— Task to complete —
Look below for the line containing "- The test framework"; from there, print each line exactly up to and including the line containing "tables, a hash", and stop.

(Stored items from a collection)
* * *

(* ===== verification/Prelude.v ===== *)
(** * A verification of lanecove-tunnel

    lanecove-tunnel is a point-to-multipoint VPN daemon in C: peers exchange
    X25519 handshakes over UDP, encrypt the packets of a TUN device with
    AES-256-GCM, drop replayed packets with a sliding window and relay between
    peers by longest-prefix routing.  Its program is [src/common.h],
    [src/common.c] and [src/peer.c]; its tests run under the framework
    [rcunit/src].  This library models both and proves what makes them correct.

    ** How the code is modelled

    A stateful function is a value of [M S A] of this file: from a state, either
    a result and a state, or [UB], C undefined behaviour (a dead pointer, an
    index or copy out of its buffer, a signed overflow).  [wp m Q s] says that
    [m] from [s] is defined and ends in [Q]; its rules are the proof calculus of
    every file, so that each theorem about a result is also one of termination
    and of absence of undefined behaviour.  Machine integers are [Z] kept in
    range by [wrap]; bytes are [Byte.byte]; C strings are [string].  Error codes
    and early returns are values of [option].

    OpenSSL, the kernel and libyaml are not code of the repository.  [Platform]
    has them as operations of two classes with the laws their manuals document,
    among them that an authenticated cipher opens only what it sealed; its
    module [Toy] is an executable instance, at which the witnesses evaluate.
    What a test function does is a parameter of [RcUnit]: a list of assertions
    and signals.

    ** The files

    - [Prelude]: the monad, its calculus and tactics, the hint databases, and
      generic facts on machine integers, bytes, slices and big-endian numbers.
    - [Replay]: [check_replay] (common.h) on its 32 words, an abstract window,
      and the refinement between them.
    - [Platform]: OpenSSL, keys in a heap, clock, random bytes, sockets.
    - [Crypto]: [encrypt_packet], [decrypt_packet], key generation and exchange,
      key derivation, sealing of identities (common.c).
    - [Handshake]: the three handshake functions (common.c).
    - [Hex], [Cidr]: [bytes_to_hex], [hex_to_bytes] (common.c) and [parse_cidr]
      (peer.c), with the C library conversions they rely on.
    - [Keys]: the loading and generation of key files (common.c).
    - [Session]: the tables of peer.c and the functions on them: lookup,
      [route_lookup], [alloc_session], [session_init], [forward_to_peer],
      [initiate_outbound_handshake].
    - [Logging]: [fmt_addr] (peer.c), [log_timestamp] and the log macros
      (common.h), with the static buffer that all threads share.
    - [Peer]: [worker_loop] and [housekeeping_loop] (peer.c), branch by branch.
    - [Invariant]: the invariant of the state and its preservation by every
      handler.
    - [Safety]: reachable states as a step relation, and the theorems on them.
    - [Frames]: which parts of the session table each function leaves alone.
    - [Tunnel]: two peers with one session key, and packets that come again.
    - [Connect]: two peers from the first handshake packet to traffic both ways.
    - [Threads]: the two loops once more, as sequences of lock operations and of
      the pieces of work between them, with the signal handler, and a scheduler
      of the threads under [table_lock] and the [hot_lock]s.
    - [Interleave]: what a piece of work may change and may rely on (a
      rely-guarantee relation on the tables).
    - [Locking]: every thread keeps to it, in each of its pieces.
    - [ThreadSafety]: the theorems on all schedules.
    - [Sequential]: the pieces, run without interruption, are the handlers of
      [Peer].
    - [Config], [Startup]: [load_config], [open_tunnel], [start_peer] and [main]
      (peer.c, common.c).
    - [Daemon]: the whole process: the start, the threads, the end of [main].
    - [RcList]: the intrusive lists (rcunit_list.c, rcunit_list.h).
    - [RcUnit]: the test database, assertions, exceptions, runner and plain text
      report (rcunit.c, rcunit_machine.c, rcunit_registry.c, rcunit_module.c,
      rcunit_function.c, rcunit_assert.c, rcunit_exception.c, rcunit_util.c,
      rcunit_report.c, rcunit_report_plaintext.c).
    - [Excp]: the exceptions in full: frames, long jumps, signal actions and
      masks (rcunit_exception.c, rcunit_exception.h).
    - [RcDb], [RcRun], [RcSuite]: the invariant of the test database and what
      registration, a run and destruction do to it.
    - [RcReport]: searches, counts, dumps and the error messages (rcunit_util.c,
      rcunit_registry.c, rcunit_assert.c, rcunit_error.c), and what they and the
      report say of the database.
    - [RcVerdict]: the theorems on the verdict of a test program.
    - [RcSamples]: the macros a test program is written with (rcunit_assert.h,
      rcunit_api.h), the programs of rcunit/examples, and the table of
      exceptions (rcunit_exception.c).
    - [RcRest]: [rcu_prepare_report], the restart of the assertion engine, and
      the functions that only return (rcunit_report.c, rcunit_assert.c,
      rcunit_machine.c, rcunit.c).
    - [Mtrace]: the memory trace and the allocator above it (rcunit_mtrace.c,
      rcunit_mem.c).
    - [Compact]: the compaction of the tables of the memory trace, and their
      dumps (rcunit_mtrace.c).
    - [RcHash]: the creation of a hash table (rcunit_hashtable.c,
      rcunit_hashtable.h) on that allocator.
    - [RcMisc]: the queue, the hash functions and the table of threads
      (rcunit_queue.c, rcunit_hashtable.c, rcunit_thread.c).
    - [RcRandom]: the random numbers (rcunit_random.c), in the rounding of
      [double].
    - [PeerTests]: the unit tests of tests/test_peer.c, and those of
      tests/test_common.c without cryptography.
    - [CommonTests]: the other tests of tests/test_common.c.

    ** What the theorems show

    - Replay protection ([Replay]): the bitmap implements the set of accepted
      numbers; no number is accepted twice; a number is rejected only when
      accepted before or 2048 or more behind; packets in order are accepted.
    - Packets ([Crypto]): encryption round trips; what decrypts is authentic.
    - Handshake ([Handshake]): honest peers agree on the key; without the
      pre-shared key the server is silent; the client authenticates the server;
      a failed start leaves no key behind.
    - Text ([Hex], [Cidr]): conversions round trip and denote what is written;
      the inputs they wrongly accept.
    - The handlers ([Session], [Safety]): routing is a longest-prefix match; no
      run of a thread is undefined; the session table stays consistent and
      bounded; housekeeping expires what is overdue; output needs an authentic
      packet from an allowed source, and a fresh one under the current key; and
      four behaviours of the handshake handler, among them a leak and a dead
      branch.
    - The threads ([ThreadSafety], [Sequential]): no schedule is undefined; across
      all threads the packets sealed for a session carry consecutive numbers, and
      no number passes its replay test twice; each field changes only under the locks its comment names, and
      a lock keeps the other threads from what it protects; there is no deadlock,
      and after a signal to stop all threads return; an undisturbed worker does
      what the handlers of [Peer] compute in one step.
    - Start and end ([Keys], [Startup], [Daemon]): a generated key persists
      exactly when all of it reached the disk;
      [load_config] is defined, bounded and round trips; [main] establishes the
      hypotheses of the safety theorems; a setting for which housekeeping
      overflows; the process as a whole does not crash and cleans up.
    - End to end ([Tunnel], [Connect]): a replayed packet has no effect; what
      one peer forwards, the other delivers; packets under the previous key are
      delivered as often as they arrive; two daemons that know each other's keys
      connect through their own handlers and then exchange packets.
    - Logging ([Logging]): the text of an address fits the buffers of its
      callers; a log line carries the time it was made, when no other thread
      logs; two threads can mix their times.
    - The test framework ([RcList], [RcVerdict], [RcSamples], [Excp],
      [RcReport], [Mtrace], [Compact], [RcHash], [RcMisc], [RcRandom]): the lists
      implement sequences; try blocks implement structured exceptions; a test program fails exactly when a test fails; a run of any
      well-formed database that an [int] can count ends with the right counts;
      queries and the report
      are functions of the database; the memory tracer implements a map of live
      pointers, invents no leak when its own memory is short, and frees its
      tables; compaction keeps the records of two tables; random numbers are the
      integer scaling of [rand] and stay in their range; the sample programs do
      what they show; and defects: compaction reads the list head of three
      tables, a hash table is lost when it is made, an assertion that misreads
      its argument, a restarted assertion engine, statistics counted twice, a
      failed setup reported as success, a setup failure blamed on the teardown, the list a module added twice leaves, names without
      a terminator, a queue that removes nothing, hashes, a dangling thread.
    - Both together ([PeerTests], [CommonTests]): the unit tests of the
      repository without cryptography, calling the modelled code and run by the
      modelled framework, pass; so do three of the others, whatever the cipher
      and the hash are.  The last five check particular values of OpenSSL.

    ** Bounds and fuel

    Recursion is structural, on the input, wherever the code runs over one:
    events of the parser, wake-ups of a worker, ticks of the housekeeping
    thread, the schedule of the threads, the statements in a try block.
    [print_digits] has fuel 5, the digits of a port.  A traversal of a list has
    the number of nodes in the heap as fuel, which a ring never exhausts; running
    out is [UB], and [RcVerdict.run_tests_verdict] and the theorems of [Mtrace]
    and [RcReport] show that no run does.  The loop of the compaction has twice
    that number, since a turn frees a table or moves one cursor back.  That the
    threads end is proved without fuel, by a well-founded relation on what remains of them.

    ** What is abstracted

    A piece of work between two lock operations is one step of a thread.  What
    the pieces share is protected by the locks, with two exceptions: the flags of
    the signal handler, which are read in steps of their own, and the static
    buffer of [log_timestamp], which every thread writes without a lock when it
    logs.  The second is left out of [Threads], whose theorems are about the code
    without its log output; [Logging] models it and shows what two threads can do
    to it.  The clock, random bytes, sockets and the TUN device give arbitrary
    answers.  The kernel is not modelled: descriptors are numbers that are open or
    closed, what [epoll_wait] and [recvfrom] return is part of the schedule, and
    the epoll set of a worker, which it opens and closes itself, is not among the
    descriptors.  The counters of the test framework are [int]s, undefined once they
    overflow; only the numbers that the report gives to registries and modules are
    unbounded.  Alignment and aliasing of buffers are outside the model.

    ** What is not modelled

    What the log messages say, and what the framework logs of its own work.  Of
    rcunit: the two assertions on floating point numbers, which no program uses;
    the log hooks, which are empty; declarations, and its own tests, which run
    under another framework.  The scripts, templates and packaging of the repository, which are
    not C and only start the daemon. *)

From stdpp Require Export base gmap list strings.
From Stdlib Require Export ZArith Lia.
From Stdlib Require Import Strings.Byte.

#[export] Set Warnings "-clear-no-such-hyp".

(** ** Scopes, notations and hint databases *)

Declare Scope c_scope.
Delimit Scope c_scope with c.

Create Rewrite HintDb lanecove.
Create HintDb wf.

Abbreviation byte := Byte.byte.
Abbreviation bytes := (list Byte.byte).

#[export] Instance byte_eq_decision : EqDecision byte := Byte.byte_eq_dec.

(** ** Computations with state and undefined behaviour

    C code that reads or writes memory, calls the operating system or calls
    OpenSSL is a function of the state it runs in.  [UB] is the outcome of an
    execution that C leaves undefined: a write beyond a buffer, a use or a free
    of a key that is not live, an index outside an array. *)

Inductive outcome (S A : Type) : Type :=
| Ret (a : A) (s : S)
| UB.
Arguments Ret {S A} a s.
Arguments UB {S A}.

Definition M (S A : Type) : Type := S -> outcome S A.

Definition ret {S A} (a : A) : M S A := fun s => Ret a s.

* * *

— Result —
    - The test framework ([RcList], [RcVerdict], [RcSamples], [Excp],
      [RcReport], [Mtrace], [Compact], [RcHash], [RcMisc], [RcRandom]): the lists
      implement sequences; try blocks implement structured exceptions; a test program fails exactly when a test fails; a run of any
      well-formed database that an [int] can count ends with the right counts;
      queries and the report
      are functions of the database; the memory tracer implements a map of live
      pointers, invents no leak when its own memory is short, and frees its
      tables; compaction keeps the records of two tables; random numbers are the
      integer scaling of [rand] and stay in their range; the sample programs do
      what they show; and defects: compaction reads the list head of three
      tables, a hash table is lost when it is made, an assertion that misreads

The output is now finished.